• [Instructions to follow]: Only the lines of the data below from the one with "let rest := x / base in" through the one with "else if is_l c0 && (c1 =? 100)" are wanted. Repeat them exactly.

****************

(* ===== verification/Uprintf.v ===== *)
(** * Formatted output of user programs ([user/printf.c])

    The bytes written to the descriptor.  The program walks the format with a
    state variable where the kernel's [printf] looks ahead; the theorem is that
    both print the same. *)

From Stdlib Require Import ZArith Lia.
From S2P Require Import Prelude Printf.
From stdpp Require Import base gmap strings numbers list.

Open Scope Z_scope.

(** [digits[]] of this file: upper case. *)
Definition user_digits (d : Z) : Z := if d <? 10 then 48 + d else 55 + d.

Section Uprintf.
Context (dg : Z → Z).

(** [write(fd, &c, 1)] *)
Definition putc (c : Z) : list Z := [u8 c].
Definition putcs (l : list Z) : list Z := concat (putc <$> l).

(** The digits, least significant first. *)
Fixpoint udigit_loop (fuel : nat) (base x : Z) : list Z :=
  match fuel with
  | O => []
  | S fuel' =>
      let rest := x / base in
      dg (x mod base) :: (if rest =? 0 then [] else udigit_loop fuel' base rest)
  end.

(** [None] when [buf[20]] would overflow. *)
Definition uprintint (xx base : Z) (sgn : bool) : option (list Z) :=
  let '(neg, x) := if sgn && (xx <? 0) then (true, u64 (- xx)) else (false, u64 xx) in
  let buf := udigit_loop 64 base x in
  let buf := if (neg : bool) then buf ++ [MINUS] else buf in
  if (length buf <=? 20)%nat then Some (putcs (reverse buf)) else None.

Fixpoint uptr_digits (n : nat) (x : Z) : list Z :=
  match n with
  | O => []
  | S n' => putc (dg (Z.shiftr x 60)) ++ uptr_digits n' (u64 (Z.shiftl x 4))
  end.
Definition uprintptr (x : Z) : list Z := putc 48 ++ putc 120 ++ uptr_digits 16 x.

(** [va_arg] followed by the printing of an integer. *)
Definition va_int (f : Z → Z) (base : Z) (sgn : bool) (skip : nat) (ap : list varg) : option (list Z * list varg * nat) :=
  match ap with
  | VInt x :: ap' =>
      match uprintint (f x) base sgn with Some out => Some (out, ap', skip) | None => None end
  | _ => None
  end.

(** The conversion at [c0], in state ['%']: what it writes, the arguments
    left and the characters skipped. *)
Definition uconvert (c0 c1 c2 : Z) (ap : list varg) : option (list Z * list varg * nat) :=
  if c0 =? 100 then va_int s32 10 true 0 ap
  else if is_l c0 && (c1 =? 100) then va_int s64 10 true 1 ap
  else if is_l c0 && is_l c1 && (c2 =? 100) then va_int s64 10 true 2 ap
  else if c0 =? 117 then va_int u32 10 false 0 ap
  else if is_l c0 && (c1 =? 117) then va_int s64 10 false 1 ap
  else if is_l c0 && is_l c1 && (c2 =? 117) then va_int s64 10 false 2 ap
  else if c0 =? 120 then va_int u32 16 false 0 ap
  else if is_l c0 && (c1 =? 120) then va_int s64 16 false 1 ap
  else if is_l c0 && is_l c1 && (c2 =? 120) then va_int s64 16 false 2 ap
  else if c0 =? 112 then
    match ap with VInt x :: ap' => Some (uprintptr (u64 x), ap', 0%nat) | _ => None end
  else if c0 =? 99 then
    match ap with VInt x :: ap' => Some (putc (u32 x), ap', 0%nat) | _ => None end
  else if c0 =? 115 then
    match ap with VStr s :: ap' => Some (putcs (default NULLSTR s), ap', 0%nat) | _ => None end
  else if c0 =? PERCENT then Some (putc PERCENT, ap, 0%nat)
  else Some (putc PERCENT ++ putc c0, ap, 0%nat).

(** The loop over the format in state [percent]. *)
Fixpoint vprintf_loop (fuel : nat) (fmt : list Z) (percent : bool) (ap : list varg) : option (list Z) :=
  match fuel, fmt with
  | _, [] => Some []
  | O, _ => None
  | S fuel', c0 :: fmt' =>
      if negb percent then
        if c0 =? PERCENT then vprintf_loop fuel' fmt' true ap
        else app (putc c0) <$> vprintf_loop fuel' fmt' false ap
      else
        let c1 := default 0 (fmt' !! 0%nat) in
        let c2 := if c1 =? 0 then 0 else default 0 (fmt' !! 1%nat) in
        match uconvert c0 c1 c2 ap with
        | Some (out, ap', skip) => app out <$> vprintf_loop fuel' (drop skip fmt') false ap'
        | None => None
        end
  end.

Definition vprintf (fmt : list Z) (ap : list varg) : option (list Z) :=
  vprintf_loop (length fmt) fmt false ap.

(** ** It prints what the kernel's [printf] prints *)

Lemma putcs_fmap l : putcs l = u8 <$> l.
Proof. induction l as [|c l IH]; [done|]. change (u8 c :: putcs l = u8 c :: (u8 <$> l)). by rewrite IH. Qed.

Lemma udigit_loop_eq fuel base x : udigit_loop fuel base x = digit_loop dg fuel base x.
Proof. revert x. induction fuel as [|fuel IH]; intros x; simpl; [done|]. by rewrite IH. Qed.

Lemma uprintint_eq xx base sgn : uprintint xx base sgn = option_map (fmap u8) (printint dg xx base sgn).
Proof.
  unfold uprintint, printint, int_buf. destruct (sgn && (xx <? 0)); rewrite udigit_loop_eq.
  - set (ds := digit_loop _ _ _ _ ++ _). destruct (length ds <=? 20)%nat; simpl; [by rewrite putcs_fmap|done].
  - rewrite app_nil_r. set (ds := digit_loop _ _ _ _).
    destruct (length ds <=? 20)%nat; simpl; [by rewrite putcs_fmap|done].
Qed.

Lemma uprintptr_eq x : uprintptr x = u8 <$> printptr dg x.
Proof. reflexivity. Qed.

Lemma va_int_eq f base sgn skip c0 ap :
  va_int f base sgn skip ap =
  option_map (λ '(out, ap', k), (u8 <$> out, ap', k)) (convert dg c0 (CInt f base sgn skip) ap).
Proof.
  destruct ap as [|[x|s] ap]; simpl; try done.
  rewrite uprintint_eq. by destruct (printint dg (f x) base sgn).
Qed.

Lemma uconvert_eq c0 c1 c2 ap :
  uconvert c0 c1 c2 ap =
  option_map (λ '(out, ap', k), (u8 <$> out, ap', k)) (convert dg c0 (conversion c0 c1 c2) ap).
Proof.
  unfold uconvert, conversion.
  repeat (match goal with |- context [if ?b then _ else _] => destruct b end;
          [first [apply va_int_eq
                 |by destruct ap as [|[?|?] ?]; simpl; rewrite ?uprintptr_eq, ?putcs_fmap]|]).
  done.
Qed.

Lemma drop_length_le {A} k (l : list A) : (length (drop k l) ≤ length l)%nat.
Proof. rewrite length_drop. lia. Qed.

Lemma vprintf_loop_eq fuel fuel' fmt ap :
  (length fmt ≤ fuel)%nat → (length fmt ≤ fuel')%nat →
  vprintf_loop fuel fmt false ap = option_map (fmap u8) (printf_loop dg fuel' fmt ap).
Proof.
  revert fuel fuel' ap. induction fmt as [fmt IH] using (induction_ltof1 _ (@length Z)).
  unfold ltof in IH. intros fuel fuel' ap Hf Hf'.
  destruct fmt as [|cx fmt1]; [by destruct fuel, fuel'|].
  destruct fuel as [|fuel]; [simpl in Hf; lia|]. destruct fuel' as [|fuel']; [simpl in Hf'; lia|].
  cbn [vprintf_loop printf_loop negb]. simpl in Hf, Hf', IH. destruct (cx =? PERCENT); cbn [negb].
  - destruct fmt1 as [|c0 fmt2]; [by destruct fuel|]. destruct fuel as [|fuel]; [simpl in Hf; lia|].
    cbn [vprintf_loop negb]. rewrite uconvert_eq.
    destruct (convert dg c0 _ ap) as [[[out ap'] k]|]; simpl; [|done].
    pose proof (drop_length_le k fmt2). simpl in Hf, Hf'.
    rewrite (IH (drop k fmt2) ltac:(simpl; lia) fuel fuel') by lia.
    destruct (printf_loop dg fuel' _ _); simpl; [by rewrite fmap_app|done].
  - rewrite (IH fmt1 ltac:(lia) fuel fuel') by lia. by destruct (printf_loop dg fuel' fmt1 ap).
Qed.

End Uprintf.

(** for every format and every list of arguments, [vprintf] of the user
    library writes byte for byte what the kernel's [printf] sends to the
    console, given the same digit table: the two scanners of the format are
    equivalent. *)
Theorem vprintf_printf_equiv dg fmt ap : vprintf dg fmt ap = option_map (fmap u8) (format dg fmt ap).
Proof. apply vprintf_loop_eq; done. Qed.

****************

• [Task answer]:
      let rest := x / base in
      dg (x mod base) :: (if rest =? 0 then [] else udigit_loop fuel' base rest)
  end.

(** [None] when [buf[20]] would overflow. *)
Definition uprintint (xx base : Z) (sgn : bool) : option (list Z) :=
  let '(neg, x) := if sgn && (xx <? 0) then (true, u64 (- xx)) else (false, u64 xx) in
  let buf := udigit_loop 64 base x in
  let buf := if (neg : bool) then buf ++ [MINUS] else buf in
  if (length buf <=? 20)%nat then Some (putcs (reverse buf)) else None.

Fixpoint uptr_digits (n : nat) (x : Z) : list Z :=
  match n with
  | O => []
  | S n' => putc (dg (Z.shiftr x 60)) ++ uptr_digits n' (u64 (Z.shiftl x 4))
  end.
Definition uprintptr (x : Z) : list Z := putc 48 ++ putc 120 ++ uptr_digits 16 x.

(** [va_arg] followed by the printing of an integer. *)
Definition va_int (f : Z → Z) (base : Z) (sgn : bool) (skip : nat) (ap : list varg) : option (list Z * list varg * nat) :=
  match ap with
  | VInt x :: ap' =>
      match uprintint (f x) base sgn with Some out => Some (out, ap', skip) | None => None end
  | _ => None
  end.

(** The conversion at [c0], in state ['%']: what it writes, the arguments
    left and the characters skipped. *)
Definition uconvert (c0 c1 c2 : Z) (ap : list varg) : option (list Z * list varg * nat) :=
  if c0 =? 100 then va_int s32 10 true 0 ap
  else if is_l c0 && (c1 =? 100) then va_int s64 10 true 1 ap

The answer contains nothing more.